Hear from a climate emergency reporter
Welcome back to The Planet You Save, a weekly newsletter on local and state climate action. I'm Taylor Kate Brown, and I'm watching New York's legislature rushing to the finish line with climate legislation up in the air.
One of the elements of this newsletter that's really important to me is showing what a different kind of climate reporting — especially focused on local responses to cut emissions — can look like. I've done this with my own interviews with local climate reporters but this week, as I'm taking a brief break, I'm happy to report you can hear two of them talk about it directly.
Covering Climate Now, a consortium of newsrooms focused on expanding climate coverage is hosting a Twitter space today at 3pm PT/6pm ET with LAist's Erin Stone and BridgeMichigan's Kelly House. Both are from non-profit newsrooms (LAist is associated with NPR member station KPCC in southern California) and both focus exclusively on their respective region.
Notably, Stone's job is not "environmental reporter" but "climate emergency reporter". I'm especially interested in hearing more about how this job title changes how she chooses stories.

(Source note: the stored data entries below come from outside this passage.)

(* ===== verification/GatewayExample.v ===== *)
(** * A chat request on the small deployment

    The gateway with concrete collaborators: both models belong to one provider
    behind the OpenAI-compatible adapter, whose stored key is sealed; its large
    model times out, the small one answers. *)

From Stdlib Require Import QArith.
From S2P Require Import Prelude GoTime GoStrings Costing Store ExampleWorld Tokens Secrets Outbound HttpClient.
From S2P Require Import Limits LimitsLedger LimitsReserve LimitsSpec BudgetService QuotaService AnomalyService Routing ContentPolicy Pricing Metering.
From S2P Require Import BudgetAlerts Redis Float64 GatewayBase Providers Caches Adapters Gateway GatewayFrame GatewayReservations GatewayBooks GatewayProviders.
#[local] Open Scope Z_scope.

Module GatewayExample.
Import GatewayBase Secrets Gateway GatewayFrame GatewayReservations GatewayBooks GatewayProviders.

Definition ex_request : ChatCompletionRequest :=
  mkChatCompletionRequest "gpt" [mkChatMessage "user" "write to bob@example.com"] None (Some 900) false.

#[local] Existing Instances ex_runtime ex_aead Outbound.ex_net BudgetAlerts.ex_webhooks Caches.ex_digests Caches.ex_json Caches.ex_redis.

#[export] Instance ex_surroundings : Surroundings := {|
  unmarshalRequest body := if String.eqb body "" then Err (EMsg "unexpected end of JSON input") else Ok ex_request;
  percentile_cont := Routing.ex_percentile;
  interrupted _ _ := None
|}.

(** The upstream JSON of the example is the name of the model, and what it answers. *)
#[export] Instance ex_upstream_json : Adapters.UpstreamJSON := {|
  Adapters.marshalUpstream u := Ok (if u.(Adapters.ur_Stream) then "stream" else u.(Adapters.ur_Model));
  Adapters.decodeUpstream body _ :=
    Ok (Adapters.mkupstreamResponse "1" [Adapters.mkupstreamChoice "assistant" body "stop"]
          (Some (Adapters.mkupstreamUsage (Some 12) (Some 850) (Some 862))));
  Adapters.decodeUsage data :=
    if String.eqb data "usage" then Some (Adapters.mkupstreamUsage (Some 12) (Some 850) (Some 862)) else None
|}.

#[export] Instance ex_transport : Transport := {|
  newRequest _ _ := true;
  roundTrip _ r := if String.eqb r.(hr_Body) "large-1" then inr TransportTimeout
                   else if String.eqb r.(hr_Body) "stream"
                   then inl (mkHttpResponse 200 (Adapters.writeEvents ["hello"; "usage"; "[DONE]"]) EndOfBody)
                   else inl (mkHttpResponse 200 "answered" EndOfBody)
|}.

Definition ex_chat_service : ChatService :=
  mkChatService (Metering.mkService true true true) (BudgetAlerts.mkAlertService false (Some ex_keys1)) (NewRetryPolicy 1 100)
    true (Some Caches.ex_prompt_cache) (Some Caches.ex_semantic_cache) (Some (λ text, Ok (Caches.Embed text)))
    f64_one f64_one (Some ex_keys1) false.

(** The sealed key of the provider. *)
Definition ex_sealed : SealedSecret :=
  match (Seal ex_keys1 "sk-live" ex_world).1 with Ok sealed => sealed | Err _ => mkSealedSecret "" "" 0 end.

Definition ex_chat_input : ChatInput :=
  mkChatInput 3%N (mkAPIKeyPrincipal 1%N 2%N [] 60) "POST" "/v1/chat/completions" "{}".

Definition ex_chat_world : world :=
  set_db (set_content_policies (λ _, [mkContentPolicy 80%N 1%N "pii" "redact" "active" 0 0])
    (set_providers (λ _, [mkProvider 40%N 1%N "upstream" "openai_compatible" (Some "https://api.example/v1") 30000 "active" 0 0
                            None None None None])
    (set_provider_secrets (λ _, [mkProviderSecret 95%N 1%N 40%N ex_sealed.(ss_Encrypted) ex_sealed.(ss_Nonce) 1 0 0])
    (set_model_pricing_versions (λ _, [mkModelPricingVersion 90%N 1%N 41%N 1 150 600 "active" 0 None 0;
                                       mkModelPricingVersion 91%N 1%N 42%N 1 10 20 "active" 0 None 0])
      (ex_routes ex_db))))) ex_world.

Notation ex_chat := (Chat ex_chat_service ex_chat_input ex_chat_world).

Lemma ex_chat_ledger : ledger_ok (w_db ex_chat_world).
Proof. apply (ledger_ok_tables (w_db ex_world)); [reflexivity..|apply ex_sane]. Qed.

Lemma ex_chat_idle : idle 3%N ex_chat_world.
Proof. split; [|reflexivity]. split; [apply ex_chat_ledger|reflexivity]. Qed.

(** The reservation of 541 on both counters was settled at 17. *)
Lemma Chat_no_leak_witness :
  map CostReservation_ReservedMicroUsd (w_db ex_chat.2).(cost_reservations) = [541; 541] ∧
  map CostLimitCounter_SettledMicroUsd (w_db ex_chat.2).(cost_limit_counters) = [217; 217] ∧
  idle 3%N ex_chat.2.
Proof.
  split; [vm_compute; reflexivity|]. split; [vm_compute; reflexivity|].
  exact (Chat_no_leak ex_chat_service ex_chat_input ex_chat_world ex_chat_idle).
Defined.

Lemma Chat_accounting_witness :
  ∃ out log, ex_chat.1 = Ok out ∧ out.(out_ProviderModel) = "small-1" ∧ out.(out_TotalCostMicro) = 17 ∧
    (w_db ex_chat.2).(request_logs) = (w_db ex_chat_world).(request_logs) ++ [log] ∧ ledger_ok (w_db ex_chat.2).
Proof.
  destruct ex_chat.1 as [out|e] eqn:E; [|exfalso; vm_compute in E; discriminate].
  pose proof (Chat_accounting ex_chat_service ex_chat_input (Ok out) ex_chat_world ex_chat.2
    ex_chat_ledger (run_eq _ _ E)) as [(log & us & cs & _ & Hl & _) Hok].
  exists out, log. split; [reflexivity|]. vm_compute in E. injection E as <-. split; [reflexivity|]. split; [reflexivity|].
  split; [exact Hl|exact Hok].
Defined.

(** A stream that breaks: what was reserved is released. *)
Notation ex_stream_start := (StreamChat ex_chat_service ex_chat_input ex_chat_world).

Lemma Stream_no_leak_witness :
  ∃ res, ex_stream_start.1 = Ok res ∧
    map CostLimitCounter_ReservedMicroUsd (w_db ex_stream_start.2).(cost_limit_counters) = [541; 541] ∧
    idle 3%N (FinalizeStream ex_chat_service res None (Some (EProvider CodeProviderError "broken" 0 false None)) ex_stream_start.2).2.
Proof.
  destruct ex_stream_start.1 as [res|e] eqn:E; [|exfalso; vm_compute in E; discriminate].
  pose proof (Stream_no_leak ex_chat_service ex_chat_input (Ok res) ex_chat_world ex_stream_start.2
    ex_chat_idle (run_eq _ _ E)) as [Hr H].
  exists res. split; [reflexivity|]. split; [vm_compute; reflexivity|]. apply H; [exact Hr|reflexivity].
Defined.

Lemma content_policy_applied_witness :
  ∃ request decision, (applyContentPolicy 1%N ex_request ex_chat_world).1 = Ok (request, decision) ∧
    map msg_Content request.(req_Messages) = ["write to [REDACTED:email]"] ∧
    request = set_messages (map (screened decision.(cd_Action)) ex_request.(req_Messages)) ex_request.
Proof.
  destruct (applyContentPolicy 1%N ex_request ex_chat_world).1 as [[request decision]|e] eqn:E;
    [|exfalso; vm_compute in E; discriminate].
  exists request, decision. split; [reflexivity|].
  pose proof (content_policy_applied _ _ _ _ _ _ (run_eq _ _ E)) as (H & _).
  vm_compute in E. injection E as <- <-. split; [reflexivity|exact H].
Defined.

Lemma reservation_covers_witness :
  ∃ calc, Calculate (mkCalculateInput 5 850 10 20) = Ok calc ∧ 0 <= calc.(TotalCostMicro) <= 540.
Proof.
  apply (reservation_covers ex_request [ex_large; ex_small] ex_small 5 850 540); [vm_compute; reflexivity| | |];
    [right; left|vm_compute; split; discriminate..].
Defined.

End GatewayExample.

If you can't make it then, these events are generally recorded at the same link. I'll also be pulling out some key thoughts from the talk in next week's newsletter.
You can also read some of Stone's and House's coverage from two very different parts of the country:
Can Michigan become a climate haven? Duluth is already planning.
Michigan climate plan calls for EV incentives, faster renewable transition
L.A Mayor Eric Garcetti unveiled an $11.8 billion-dollar budget proposal for the city. Just 0.5% of it — about $60 million — would go to climate-specific initiatives.
Regenerative Farm In SoCal Aims To Capture The Greenhouse Gases It Creates
Where I'll be:
If you happen to be in Napa Valley next week and if you happen to be interested in how wineries can take action on cutting their own emissions and be more energy efficient, I'll be moderating a panel on energy savings and efficiency on June 9, as part of the Napa THRIVES event series.
More local climate stories
"Some Jetsons' bus": Electric school bus bill sparks debate during N.J. Assembly session.
Los Angeles joins New York City in banning gas appliances in new homes, but the timeline is unclear
Montana's little-known, super-important to climate board is up for election, but criticized as a "retirement home for politicians"
A Superfund for climate: New York bill targets fossil fuel companies for climate damages.
Nearly a third of Hawaii’s single-family houses have rooftop solar panels — more than twice the percentage in California. The state has increased the use of renewable energy in large part by getting electric utilities to accept rooftop solar rather than fight it -- and subsidizing home batteries that can return power to the grid when it's most need.
New Mexico’s oil and gas industry spent thousands of dollars this year to block regulations intended to reduce greenhouse gas emissions from extraction operations across the state.